Moldovan Alexandru A, Maloney Andrew G P
The Cambridge Crystallographic Data Centre, 12 Union Road, Cambridge CB2 1EZ, U.K.
Cryst Growth Des. 2024 May 1;24(10):4160-4169. doi: 10.1021/acs.cgd.4c00259. eCollection 2024 May 15.
Understanding the surface properties of particles is crucial for optimizing the performance of formulated products in various industries. However, acquiring this understanding often requires expensive trial-and-error studies. Here, we present advanced surface analysis tools that enable the visualization and quantification of chemical and topological information derived from crystallographic data. By employing functional group analysis, roughness calculations, and statistical interaction data, we facilitate direct comparisons of surfaces. We further demonstrate the practicality of our approach by correlating the sticking propensity of distinct ibuprofen morphologies with surface and particle descriptors calculated from a single crystal structure.

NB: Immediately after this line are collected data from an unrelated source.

Lemma sanitize_fold clean components :
  match try_fold sanitize_step clean components with
  | Ok out => relative components ∧ out = fold_left path_push (names_of components) clean
  | Err e => ¬ relative components ∧ e = UnsafePath
  end.
Proof.
  unfold relative. revert clean; induction components as [|c components IH]; intros clean; cbn [try_fold].
  { split; [constructor|done]. }
  destruct c as [| | |name]; cbn [sanitize_step mbind result_bind].
  1, 3: split; [inversion 1; naive_solver|done].
  - specialize (IH clean). destruct (try_fold _ _ _); rewrite Forall_cons; naive_solver.
  - specialize (IH (path_push clean name)).
    destruct (try_fold _ _ _); rewrite Forall_cons; [|naive_solver]. naive_solver.
Qed.

(** [sanitize_relative_path] returns the path's names joined by single
    separators, and fails with [UnsafePath] exactly when the path is absolute,
    has a [..], or names nothing. *)
Theorem sanitize_relative_path_correct (path : list byte) :
  match sanitize_relative_path path with
  | Ok clean =>
      relative (path_components path) ∧
      path_components clean = map Normal (names_of (path_components path)) ∧
      sanitize_relative_path clean = Ok clean
  | Err e =>
      e = UnsafePath ∧
      (¬ relative (path_components path) ∨ names_of (path_components path) = [])
  end.
Proof.
  unfold sanitize_relative_path at 1. pose proof (sanitize_fold [] (path_components path)) as Hf.
  destruct (try_fold _ _ _) as [out|e]; [|naive_solver]. destruct Hf as [Hr ->].
  set (names := names_of (path_components path)). fold (joined names).
  assert (Hp : Forall plain_name names) by apply names_plain. cbn [mbind result_bind].
  destruct (decide (names = [])) as [->|Hn]; [by rewrite bool_decide_eq_true_2; auto|].
  destruct (joined_spec names Hp Hn) as (_ & Hne & _). rewrite bool_decide_eq_false_2 by done.
  split; [done|]. split; [by apply joined_components|].
  unfold sanitize_relative_path. rewrite joined_components by done.
  pose proof (sanitize_fold [] (map Normal names)) as Hf.
  destruct (try_fold _ _ _) as [out|e]; [|by destruct Hf as [[] _]; apply relative_Normal].
  destruct Hf as [_ ->]. rewrite names_of_Normal. fold (joined names). cbn [mbind result_bind].
  by rewrite bool_decide_eq_false_2.
Qed.

Definition bytes_of (s : string) : list byte := String.list_byte_of_string s.
Definition utf8_component (s : string) : PathComponent := {| pc_encoding := Utf8; pc_bytes := bytes_of s |}.
Definition example_path : ArchivePath := {| ap_components := [utf8_component "docs"; utf8_component "a.txt"] |}.

Lemma ArchivePath_sort_key_injective_witness :
  stored_lengths example_path ∧ example_path = {| ap_components := map utf8_component ["docs"; "a.txt"]%string |}.
Proof.
  assert (H : stored_lengths example_path) by (repeat constructor; by vm_compute).
  split; [exact H|]. apply ArchivePath_sort_key_injective; [exact H|exact H|reflexivity].
Defined.

Lemma ArchivePath_to_path_buf_safe_witness :
  ArchivePath_to_path_buf example_path = Ok (bytes_of "docs/a.txt") ∧
  path_components (bytes_of "docs/a.txt") = [Normal (bytes_of "docs"); Normal (bytes_of "a.txt")].
Proof.
  assert (H : ArchivePath_to_path_buf example_path = Ok (bytes_of "docs/a.txt")) by (vm_compute; reflexivity).
  split; [exact H|]. apply (ArchivePath_to_path_buf_safe example_path _ H).
Defined.

Lemma ArchivePath_from_relative_correct_witness :
  ArchivePath_from_relative (bytes_of "./docs//a.txt") = Ok example_path ∧
  Forall restorable_name (names_of (path_components (bytes_of "./docs//a.txt"))) ∧
  ∃ restored, ArchivePath_to_path_buf example_path = Ok restored ∧
    path_components restored = map Normal (names_of (path_components (bytes_of "./docs//a.txt"))) ∧
    ArchivePath_from_relative restored = Ok example_path.
Proof.
  assert (H : ArchivePath_from_relative (bytes_of "./docs//a.txt") = Ok example_path) by (vm_compute; reflexivity).
  assert (Hr : Forall restorable_name (names_of (path_components (bytes_of "./docs//a.txt")))).
  { repeat constructor; unfold restorable_name; cbn; apply (bool_decide_unpack _); vm_compute; exact I. }
  split; [exact H|]. split; [exact Hr|].
  assert (Hc := ArchivePath_from_relative_correct (bytes_of "./docs//a.txt")). rewrite H in Hc.
  exact (proj2 (proj2 (proj2 Hc)) Hr).
Defined.

(** A UTF-8 name with a backslash is stored but not restored. *)
Lemma backslash_name_not_restored :
  ∃ p, ArchivePath_from_relative (bytes_of "a\b") = Ok p ∧ ArchivePath_to_path_buf p = Err UnsafePath.
Proof. eexists. split; vm_compute; reflexivity. Qed.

Our findings support and expand upon previous work, demonstrating that the presence of a carboxylic acid group on the {011} facet leads to significant differences in particle properties and explains the higher electrostatic potential observed in the block-like morphology. While our surface analysis tools are not intended to replace the importance of chemical intuition and expertise, they provide valuable insights for formulators and particle engineers, facilitating informed, data-driven decisions to mitigate formulation risks. This research represents a significant step toward a comprehensive understanding of particle surfaces and their impact on products.
了解颗粒的表面性质对于优化各行业配方产品的性能至关重要。然而,要获得这种了解通常需要进行昂贵的反复试验研究。在此,我们展示了先进的表面分析工具,这些工具能够对源自晶体学数据的化学和拓扑信息进行可视化和量化。通过采用官能团分析、粗糙度计算和统计相互作用数据,我们便于对表面进行直接比较。我们还通过将不同布洛芬形态的粘附倾向与从单晶结构计算出的表面和颗粒描述符相关联,进一步证明了我们方法的实用性。我们的研究结果支持并扩展了先前的工作,表明{011}晶面上羧酸基团的存在导致颗粒性质存在显著差异,并解释了在块状形态中观察到的较高静电势。虽然我们的表面分析工具并非旨在取代化学直觉和专业知识的重要性,但它们为配方设计师和颗粒工程师提供了有价值的数据,有助于做出明智的、基于数据的决策以降低配方风险。这项研究朝着全面理解颗粒表面及其对产品的影响迈出了重要一步。